Written by: Kimberly Matthews, MA, LCPC
There is a strong body of research that demonstrates the positive effects of hiking on the body and the mind. While practicing social distancing, we can benefit from hiking in our local forest preserves and open lands.
According to a seven-year-long study conducted by professors at the University of Essex, outdoor activities such as hiking are more useful than indoor exercising because they contribute to the mood and self-esteem of participants.
Their study participants found the following benefits from hiking:
- Mental relaxation
- Stress reduction
- Decreased mental fatigue
- Increased mental clarity and sense of well-being
- Social benefits – the experience provides opportunities for social support, affiliation, intimacy – hiking with a partner may make it enjoyable, less of a chore and more likely that you’ll stick with it
- Research participants report benefits such as inner peace, trust and even spiritual experiences
We all know that exercising is good for our health.
Some of the benefits of regular aerobic exercise such as hiking:
- Research has demonstrated a 30 to 50% lower risk of colon and breast cancer associated with regular exercise – may also decrease the risk of lung and endometrial cancer
- Cancer patients who exercise during and post-treatment may experience less nausea and less fatigue
- Sunshine produces Vitamin D in our bodies – mounting evidence links low levels of vitamin D to an increased risk of type 1 diabetes, muscle and bone pain, and cancers of the breast, colon, prostate, ovaries, esophagus, and lymphatic system
- Aerobic exercise brings extra oxygen to muscles and organs which strengthens muscles and lungs thereby increasing alertness and energy level
- Improved cardiovascular fitness (heart, lungs, blood vessels) by decreasing blood pressure and cholesterol, which in turn decreases your risk of cardiovascular disease such as coronary heart disease and stroke (American Heart Association recommends 30 minutes of aerobic exercise “most days of the week”)

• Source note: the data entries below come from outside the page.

(** *** What is fingerprinted *)

(** The events of a session with their projections. *)
Definition source_rows (session : str) db : list (FingerprintEvent * list Projection) :=
  (fun e => (e, event_projections (memories db) e)) <$> exact_events session (capture db).

Definition event_bytes (row : FingerprintEvent * list Projection) : bytes :=
  event_start row.1 ++ (row.2 ≫= projection_bytes) ++ event_end (length row.2).

(** The message in one piece. *)
Definition source_message (session : str) (revision : Z) (rows : list (FingerprintEvent * list Projection)) : bytes :=
  fingerprint_header session revision ++ (rows ≫= event_bytes) ++ [255%N] ++ be_bytes 8 (Z.of_nat (length rows)).
End Fingerprint.

(** ** A page of events, row by row *)

Section Batch.
Context (events : list FingerprintEvent).
Implicit Types rows : list (Z * Projection).

Definition at_ordinal (o : nat) rows : list Projection := snd <$> List.filter (fun r => r.1 =? Z.of_nat o) rows.

(** The events from one on, with the rows under each. *)
Definition serialize (n : nat) rows : bytes :=
  seq n (length events - n) ≫= fun i =>
    event_at events i ++ (at_ordinal i rows ≫= projection_bytes) ++ event_end (length (at_ordinal i rows)).

Definition finish_batch (st : BatchState) : bytes :=
  let st := close_event st in digest st ++ empty_events events (next_event st) (length events).

Definition from_ordinal (o : nat) rows : Prop := Forall (fun r => Z.of_nat o <= r.1) rows.
Definition within_page rows : Prop := Forall (fun r => 0 <= r.1 < Z.of_nat (length events)) rows.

- Improved muscular fitness and body tone – hiking exercises almost every part of your body: legs, knees, ankles, arms, hips, butt, abdominals, shoulders and neck
- Lower risk of type 2 diabetes and help controlling diabetes by lowering blood sugar levels
- Hiking is a weight-bearing exercise so it increases bone density and slows loss of density which aids in decreasing osteoporosis
- Helpful in managing arthritis – Center for Disease Control recommends 150 minutes/week to keep joints flexible – hiking trails are often softer and easier on joints than asphalt or concrete
- Weight control – hiking burns 370 to 500 calories an hour
- Reduced depression– hiking elevates your mood through distraction from worries – research demonstrates an increased sense of well-being and happiness
- Hiking releases adrenaline and endorphins, which can decrease tension and anxiety, and lower blood pressure levels
- Invigorating activity improves quality sleep, helps you fall asleep faster and provides a more refreshing sleep
- Research demonstrates that spending time outdoors increases the attention span and creative problem solving skills by as much as 50%
You don’t have to be in perfect shape to start hiking. Start with easy hikes and work up to steeper hikes that work your legs more.
Minimal recommended “equipment”: a good pair of shoes, moisture-wicking socks, water, healthy snacks, sunscreen, hat, bug spray, first aid kit particularly if it’s a remote area and/or strenuous hike. Carrying a backpack can also add to the weight-bearing exercise benefits!
Being in nature connects us with ourselves and nature in a way that is peaceful, calming and increases our sense of well-being. Your mind is focused on beautiful surroundings and may be occupied with tackling a difficult trail. Even just while standing still surrounded by trees and greenery, we can be meditative and relaxed.
Hiking is good for the body, mind and soul!